Planungsleistungen sind grundsätzlich abnahmefähig, wenn sie als Werkvertrag qualifiziert werden. So können beispielsweise ein Pflichtenheft oder eine technische Konzeption als abnahmefähige Teilleistungen definiert werden. Um späteren Streit zu vermeiden, kann der Vertrag festlegen, dass die Abnahme nach einer Prüfungsfrist als erfolgt gilt, wenn keine berechtigten Mängelrügen erhoben werden (konkludente oder fiktive Abnahme gemäß § 640 BGB).

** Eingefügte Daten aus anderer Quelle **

Lemma arm_step t bu : 0 <= t -> t + 1 < cap -> bucket_at arr (probe arm64 b cap t) = Some bu -> stops arm64 sel arr b cap t = false ->
  reader_step arm64 m (arm_pos t) = Ret (arm_pos (t + 1)).
Proof.
  intros Ht Ht' Hb Hst. rewrite (stops_sel _ _ _ Hb) in Hst. apply orb_false_iff in Hst as [H1 H2].
  pose proof (cache_hash_range sel k ltac:(lia)). rewrite arm_probe in Hb by lia. unfold arm_pos.
  destruct (Z.leb_spec t b) as [Hle|Hgt]; simpl; rewrite (load_at _ _ bu Hb), H1, H2.
  - destruct (Z.eqb_spec (b - t) 0) as [E|E]; simpl.
    + rewrite (proj2 (Z.leb_gt _ _)) by lia. do 2 f_equal. lia.
    + rewrite (proj2 (Z.leb_le _ _)) by lia. do 2 f_equal. lia.
  - rewrite (proj2 (Z.eqb_neq _ _)), (proj2 (Z.leb_gt _ _)) by lia. simpl. do 2 f_equal. lia.
Qed.

Lemma arm_end t bu : 0 <= t < cap -> bucket_at arr (probe arm64 b cap t) = Some bu -> stops arm64 sel arr b cap t = true ->
  reader_step arm64 m (arm_pos t) = Ret (R_done cls sel (found bu)).
Proof.
  intros Ht Hb Hst. rewrite (stops_sel _ _ _ Hb) in Hst. rewrite arm_probe in Hb by lia. unfold arm_pos, found.
  destruct (t <=? b); simpl; rewrite (load_at _ _ bu Hb); (destruct (b_sel bu =? sel); [done|]); destruct (b_sel bu =? 0); done.
Qed.

Lemma arm_steps j : 0 <= j < cap -> cap <= Z.of_nat (length arr) -> (forall t, 0 <= t < j -> stops arm64 sel arr b cap t = false) ->
  rsteps arm64 m (Z.to_nat j) (arm_pos 0) = Ret (arm_pos j).
Proof.
  intros Hj Hlen Hno. destruct Hj as [Hj Hj2]. revert Hj2 Hno. pattern j. apply natlike_ind; [done| |done]. clear j Hj. intros j Hj IH Hj2 Hno.
  rewrite Z2Nat.inj_succ, <- Nat.add_1_r by done. rewrite (rsteps_app _ _ _ _ _ (arm_pos j)) by (apply IH; [lia|intros; apply Hno; lia]).
  destruct (bucket_at_Some arr (probe arm64 b cap j)) as (bu & Hbu & _); [pose proof (probe_range arm64 b cap j cap_pos); lia|].
  simpl. rewrite (arm_step j bu) by (done || lia || (apply Hno; lia)). done.
Qed.

(** *** x86_64 *)

Definition x86_pos (t : Z) : reader :=
  if b + t <? cap then R_sel cls sel (cap - 1) id (b + t) false else R_sel cls sel (cap - 1) id (b + t - cap) true.

Lemma x86_probe t : 0 <= t < cap -> probe x86_64 b cap t = if b + t <? cap then b + t else b + t - cap.
Proof.
  intros Ht. pose proof (cache_hash_range sel k ltac:(lia)). unfold probe. destruct (Z.ltb_spec (b + t) cap).
  - apply Z.mod_small. lia.
  - symmetry. apply (Z.mod_unique _ _ 1); lia.
Qed.

(** The selector of a bucket is loaded twice. *)
Lemma x86_two i w bu : bucket_at arr i = Some bu -> 1 < b_sel bu -> b_sel bu <> sel ->
  rsteps x86_64 m 2 (R_sel cls sel (cap - 1) id i w) = Ret (R_sel cls sel (cap - 1) id (i + 1) w).
Proof.
  intros Hb H1 H2. simpl. rewrite (load_at _ _ bu Hb), (proj2 (Z.eqb_neq _ _) H2). simpl.
  rewrite (load_at _ _ bu Hb), (proj2 (Z.ltb_lt _ _) H1). done.
Qed.

(** The end marker leads to the first bucket. *)
Lemma x86_three i : bucket_at arr i = Some (end_marker id) ->
  rsteps x86_64 m 3 (R_sel cls sel (cap - 1) id i false) = Ret (R_sel cls sel (cap - 1) id 0 true).
Proof.
  intros Hb. simpl. rewrite (load_at _ _ _ Hb). simpl b_sel. rewrite (proj2 (Z.eqb_neq _ _)) by lia. simpl.
  rewrite (load_at _ _ _ Hb). simpl. rewrite (load_at _ _ _ Hb). done.
Qed.

Context (Hmarker : bucket_at arr cap = Some (end_marker id)).
Context (Hgt : forall i bu, 0 <= i < cap -> bucket_at arr i = Some bu -> b_sel bu <> 0 -> 1 < b_sel bu).

(** The loads up to the [t]-th bucket. *)
Definition x86_cost (t : Z) : Z := 2 * t + if b + t <? cap then 0 else 3.

Lemma x86_step t bu : 0 <= t -> t + 1 < cap -> bucket_at arr (probe x86_64 b cap t) = Some bu -> stops x86_64 sel arr b cap t = false ->
  rsteps x86_64 m (Z.to_nat (x86_cost (t + 1) - x86_cost t)) (x86_pos t) = Ret (x86_pos (t + 1)).
Proof.
  intros Ht Ht' Hb Hst. rewrite (stops_sel _ _ _ Hb) in Hst. apply orb_false_iff in Hst as [H1%Z.eqb_neq H2%Z.eqb_neq].
  pose proof (cache_hash_range sel k ltac:(lia)). pose proof (probe_range x86_64 b cap t cap_pos) as Hpr. pose proof (Hgt _ _ Hpr Hb H1) as H3.
  rewrite x86_probe in Hb by lia. unfold x86_pos, x86_cost. destruct (Z.ltb_spec (b + t) cap) as [Hle|Hg].
  - destruct (Z.ltb_spec (b + (t + 1)) cap) as [Hle'|Hg'].
    + replace (Z.to_nat _) with 2%nat by lia. rewrite (x86_two _ _ bu) by done. do 2 f_equal. lia.
    + replace (Z.to_nat _) with (2 + 3)%nat by lia. rewrite (rsteps_app _ _ _ _ _ _ (x86_two _ _ bu Hb H3 H2)).
      rewrite x86_three; [do 2 f_equal; lia|]. by replace (b + t + 1) with cap by lia.
  - rewrite (proj2 (Z.ltb_ge _ _)) by lia. replace (Z.to_nat _) with 2%nat by lia. rewrite (x86_two _ _ bu) by done. do 2 f_equal. lia.
Qed.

Auftraggeber sollten prüfen, ob ihre internen Prozesse innerhalb der vereinbarten Fristen eine Abnahme ermöglichen. Bestehen hier Unsicherheiten, sollte der Vertrag regeln, dass die Fortsetzung des Projekts erst nach ausdrücklicher Zustimmung des Auftraggebers erfolgt. In diesem Fall müssen jedoch sämtliche Fristen dynamisch ausgestaltet sein und das Softwareunternehmen benötigt für die Planbarkeit von Anschlussprojekten verbindliche Zeitslots.
Die Bezeichnung als „Dienstleistungen“ sowie die Verwendung einer zeitbasierten Vergütung sprechen meist für einen Dienstvertrag. Allerdings hat eine falsche Bezeichnung im Vertrag keine ausschlaggebende Wirkung; die tatsächliche Vertragsgestaltung ist entscheidend. Falls dennoch ein Werkvertrag gewünscht ist, sollte der Abnahmeprozess für Teilleistungen (z. B. Abnahme einzelner Entwicklungsphasen oder Schnittstellen) klar geregelt werden. Zudem können die Parteien festlegen, nach welchem Vertragsrecht (Werkvertrags- oder Dienstvertragsrecht) sich einzelne Leistungen richten sollen.

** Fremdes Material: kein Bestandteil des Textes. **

Lemma capacity_pow2 c k : 0 < k <= 31 -> _mask c = 2 ^ k - 1 -> capacity c = 2 ^ k.
Proof.
  intros Hk Hm. assert (2 ^ k <= 2 ^ 31) by (apply Z.pow_le_mono_r; lia). assert (2 ^ 1 <= 2 ^ k) by (apply Z.pow_le_mono_r; lia).
  unfold capacity. rewrite Hm, (proj2 (Z.eqb_neq _ _)) by lia. simpl. rewrite wrap_id; [lia|unfold in_u; lia].
Qed.

(** ** Stores *)

Lemma store_buckets m cls c id : caches m !! cls = Some c ->
  apply_store (S_buckets cls id) m = Some (set_caches m (<[cls := mk_cache id (_mask c) (_occupied c)]> (caches m))).
Proof. intros Hc. simpl. unfold upd_cache. by rewrite Hc. Qed.
Lemma store_mask m cls c mask : caches m !! cls = Some c ->
  apply_store (S_mask cls mask) m = Some (set_caches m (<[cls := mk_cache (_buckets c) mask (_occupied c)]> (caches m))).
Proof. intros Hc. simpl. unfold upd_cache. by rewrite Hc. Qed.
Lemma store_occupied m cls c n : caches m !! cls = Some c ->
  apply_store (S_occupied cls n) m = Some (set_caches m (<[cls := mk_cache (_buckets c) (_mask c) n]> (caches m))).
Proof. intros Hc. simpl. unfold upd_cache. by rewrite Hc. Qed.

Section Stores.
Context (a : arch) (H : Z -> Z -> Z -> Prop).

Lemma guar_same g m m' : arrays m' = arrays m -> caches m' = caches m -> guar g m m'.
Proof. intros H1 H2. split; [intros id arr Harr _; exists arr; rewrite H1; by split; [|apply grows_refl]|intros cls c Hc; exists c; rewrite H2; by split; [|lia]]. Qed.

Lemma inv_same g m m' : arrays m' = arrays m -> caches m' = caches m -> inv a H g m -> inv a H g m'.
Proof. intros E1 E2 [H1 H2]. split; [by rewrite E1|]. intros cls c. rewrite E1, E2. apply H2. Qed.

(** A store to the static variables. *)
Lemma put_static_wp e m' g m (Q : unit -> ghost -> cmem -> Prop) : apply_store e m = Some m' -> arrays m' = arrays m -> caches m' = caches m ->
  inv a H g m -> (inv a H g m' -> Q tt g m') -> wp a H (put e) g m Q.
Proof.
  intros He H1 H2 Hinv HQ. simpl. exists m'. assert (inv a H g m') by (by apply (inv_same g m)). split_and!; [done|done|by apply guar_same|by apply HQ].
Qed.

Lemma put_garbage_wp refs bytes g m (Q : unit -> ghost -> cmem -> Prop) : inv a H g m ->
  (let m' := mk_cmem (arrays m) (caches m) (emptyBucketsList m) refs bytes in inv a H g m' -> Q tt g m') -> wp a H (put (S_garbage refs bytes)) g m Q.
Proof. intros Hinv HQ. by apply (put_static_wp _ (mk_cmem (arrays m) (caches m) (emptyBucketsList m) refs bytes)). Qed.
Lemma put_empties_wp l g m (Q : unit -> ghost -> cmem -> Prop) : inv a H g m ->
  (let m' := mk_cmem (arrays m) (caches m) l (garbage_refs m) (garbage_byte_size m) in inv a H g m' -> Q tt g m') -> wp a H (put (S_empties l)) g m Q.
Proof. intros Hinv HQ. by apply (put_static_wp _ (mk_cmem (arrays m) (caches m) l (garbage_refs m) (garbage_byte_size m))). Qed.

(** A store to a cache. *)
Lemma put_cache_wp e cls c c' g m (Q : unit -> ghost -> cmem -> Prop) :
  apply_store e m = Some (set_caches m (<[cls := c']> (caches m))) -> caches m !! cls = Some c -> inv a H g m ->
  _mask c <= _mask c' -> (_buckets c' ∉ doomed g) -> (exists arr, arrays m !! _buckets c' = Some arr /\ usable a g (_buckets c') arr (_mask c') cls) ->
  (inv a H g (set_caches m (<[cls := c']> (caches m))) -> Q tt g (set_caches m (<[cls := c']> (caches m)))) -> wp a H (put e) g m Q.
Proof.
  intros He Hc Hinv Hm Hd Hu HQ. simpl. eexists. split; [exact He|].
  destruct (inv_caches _ _ _ _ Hinv cls c Hc) as (Hm0 & _).
  assert (Hinv' : inv a H g (set_caches m (<[cls := c']> (caches m)))).
  { split; [apply Hinv|]. intros cls' c0. simpl. destruct (decide (cls = cls')) as [<-|Hne].
    - rewrite lookup_insert_eq. intros [= <-]. split; [lia|]. by split.
    - rewrite lookup_insert_ne by done. apply (inv_caches _ _ _ _ Hinv). }
  split_and!; [done| |by apply HQ]. split.
  - intros id arr Harr _. exists arr. by split; [|apply grows_refl].
  - intros cls' c0 Hc0. simpl. destruct (decide (cls = cls')) as [<-|Hne].
    + rewrite lookup_insert_eq. exists c'. split; [done|]. assert (c0 = c) as -> by congruence. done.
    + rewrite lookup_insert_ne by done. exists c0. by split; [|lia].
Qed.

Die Entscheidung des OLG Frankfurt macht deutlich, dass auch in einem Werkvertrag mit Zeitvergütung eine Rückforderung bereits geleisteter Zahlungen nicht allein wegen ausbleibenden Erfolgs möglich ist, sofern die Vergütung nach Zeitaufwand vertraglich geregelt und fällig war. Dies steht im Gegensatz zu klassischen Werkverträgen mit erfolgsabhängiger Vergütung, bei denen eine Rückzahlungspflicht bei Rücktritt besteht. Diese besondere Rechtsprechungslage sollte durch eine ausdrückliche vertragliche Regelung abgesichert werden.

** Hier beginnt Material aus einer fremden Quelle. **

Lemma cache_erase_wp N g m cls (Q : unit -> ghost -> cmem -> Prop) : stable N g m -> is_Some (caches m !! cls) ->
  (forall g' m', stable N g' m' -> frame cls m m' -> is_Some (caches m' !! cls) -> (forall s v, ~ entry m' cls s v) -> Q tt g' m') ->
  wp a H (cache_erase_nolock a cls) g m Q.
Proof.
  intros Hst [c Hc] HQ. unfold cache_erase_nolock. apply wp_bind, (wp_getCache _ _ _ c); [done|]. cbv zeta.
  destruct (Z.ltb_spec 0 (_occupied c)) as [Hp|Hz]; [|rewrite andb_false_r; apply HQ; [done|apply frame_refl|by exists c|by apply (no_entries N g m cls c)]].
  assert (own g !! _buckets c = Some cls /\ exists k arr, own_table N m cls c k arr) as (Ho & k & arr & Ht).
  { destruct (own g !! _buckets c) as [o|] eqn:Ho; [destruct (stable_table N g m cls c o Hst Hc Ho) as [-> ?]; done|].
    pose proof (st_cache _ _ _ _ _ _ Hst cls c Hc ltac:(done)) as [_ ? _|k arr _ _ ? _ _ _ _ _]; [lia|congruence]. }
  destruct (own_table_room _ _ _ _ _ _ Ht) as (_ & Hcap & _). pose proof (ot_k _ _ _ _ _ _ Ht) as Hk. pose proof (ot_mask _ _ _ _ _ _ Ht) as Hm.
  rewrite (capacity_pow2 c k) by (lia || done). rewrite (proj2 (Z.ltb_lt 0 (2 ^ k))) by lia. simpl andb. cbv iota.
  apply wp_bind, (emptyBuckets_wp N); [done|done|]. intros id g1 m1 Hst1 Hc1 Hg1 Ha1 Hsh He. apply wp_bind. cbn [of_some wp].
  rewrite wrap_id by (unfold in_u; lia). destruct Hsh as (Hon & Hnd & arr1 & Harr1 & Hlen1).
  assert (Hgid : id ∉ garbage_refs m1) by (intros Hin; destruct (proj2 (st_garbage _ _ _ _ _ _ Hst1) id Hin) as (_ & [? ?] & _); congruence).
  destruct (Ha1 _ _ (ot_array _ _ _ _ _ _ Ht)) as [Hold Hoo]. rewrite Ho in Hoo. assert (Hne : _buckets c <> id) by congruence.
  apply wp_bind, (setBucketsAndMask_wp a H N _ _ cls c id (2 ^ k - 1) arr1); [by apply (stable_weaken a H _ N); [lia|]|by rewrite Hc1|lia|done|done|done| |].
  { split; [rewrite slots_extra; lia|by left]. }
  intros m2 Hst2. assert (Hst2' : stable N g1 m2).
  { apply (stable_all a H N g1 m2 cls (mk_cache id (2 ^ k - 1) 0)); [done|simpl; apply lookup_insert_eq|]. apply ok_constant; simpl; [done|done|]. right. by exists k. }
  assert (Hcls' : forall cls' c', cls' <> cls -> caches m !! cls' = Some c' -> _buckets c' <> _buckets c) by (intros cls' c' Hnc Hc'; by apply (owned_apart a H N g m cls c cls' c')).
  apply (retire_wp a H None N g1 m2 (_buckets c) cls); [done|simpl; by exists arr|done| | |].
  - simpl. rewrite Hg1. intros Hin. destruct (proj2 (st_garbage _ _ _ _ _ _ Hst) _ Hin) as (_ & _ & Hn). by apply (Hn cls c).
  - intros cls' c' Hc'. simpl in Hc'. destruct (decide (cls = cls')) as [<-|Hnc]; [rewrite lookup_insert_eq in Hc'; injection Hc' as <-; simpl; congruence|].
    rewrite lookup_insert_ne, Hc1 in Hc' by done. by apply (Hcls' cls').
  - intros g3 m3 Hst3 Ho3 [E1 E2 E3 E4]. simpl in E1, E3. assert (Hcls3 : caches m3 !! cls = Some (mk_cache id (2 ^ k - 1) 0)) by (rewrite E1; apply lookup_insert_eq).
    apply HQ; [done| |by eexists|by apply (no_entries N g3 m3 cls (mk_cache id (2 ^ k - 1) 0))].
    intros cls' Hnc. rewrite E1, lookup_insert_ne, Hc1 by done. split; [done|]. intros c' Hc'.
    destruct (inv_caches _ _ _ _ (st_inv _ _ _ _ _ _ Hst) cls' c' Hc') as (_ & _ & arr' & Ha' & _). rewrite E3; [by rewrite (proj1 (Ha1 _ _ Ha'))|].
    intros Hin. rewrite Hg1 in Hin. apply elem_of_app in Hin as [Hin|Hin].
    + destruct (proj2 (st_garbage _ _ _ _ _ _ Hst) _ Hin) as (_ & _ & Hn). by apply (Hn cls' c').
    + apply list_elem_of_singleton in Hin. by apply (Hcls' cls' c').
Qed.

Lemma flushCaches_wp N classes g m (Q : unit -> ghost -> cmem -> Prop) : stable N g m -> Forall (fun cls => is_Some (caches m !! cls)) classes ->
  (forall g' m', stable N g' m' -> (forall cls s v, entry m' cls s v <-> entry m cls s v /\ cls ∉ classes) -> Q tt g' m') ->
  wp a H (flushCaches a classes) g m Q.
Proof.
  revert g m Q. induction classes as [|cls classes IH]; intros g m Q Hst Hall HQ; cbn [flushCaches].
  { apply HQ; [done|]. intros cls s v. split; [intros Hx; split; [done|apply not_elem_of_nil]|by intros [? _]]. }
  apply Forall_cons_1 in Hall as [Hcls Hall]. apply wp_bind, (cache_erase_wp N); [done|done|]. intros g1 m1 Hst1 Hf Hc1 Hno. apply IH; [done| |].
  - eapply Forall_impl; [exact Hall|]. intros cls' Hc'. simpl. destruct (decide (cls' = cls)) as [->|Hne]; [done|]. by rewrite (proj1 (Hf cls' Hne)).
  - intros g2 m2 Hst2 He. apply HQ; [done|]. intros cls' s v. rewrite He, not_elem_of_cons. destruct (decide (cls' = cls)) as [->|Hne].
    + split; [intros [Hx _]; by apply Hno in Hx|tauto].
    + rewrite (entry_frame cls m m1) by done. tauto.
Qed.

End Operations.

Die Entscheidung des OLG Frankfurt hat eine besondere Relevanz für IT-Verträge, da bislang kaum gerichtliche Entscheidungen existieren, die sich explizit mit Werkverträgen mit zeitbasierter Vergütung befassen. Die allgemeine Rechtsprechung zu Werkverträgen setzt meist auf erfolgsabhängige Vergütung, bei der eine Rückzahlungspflicht besteht, wenn der vertraglich geschuldete Erfolg nicht erreicht wird.
Für Vertragsparteien von IT-Projekten bedeutet dies, dass eine klare vertragliche Regelung entscheidend ist. Mit der Pflichtenhefterstellung zeigt sich häufig die Kompetenz des Softwaredienstleisters sowie der Umfang des Projekts. Daher sollte nach Erstellung immer eine Sollbruchstelle für das Projekt eingebaut werden, die eine Fortsetzung erst nach ausdrücklichem „Go“ des Auftraggebers vorsieht. Hierbei ist an eine klare Vergütungsregelung zu denken, falls das Projekt nicht fortgesetzt wird.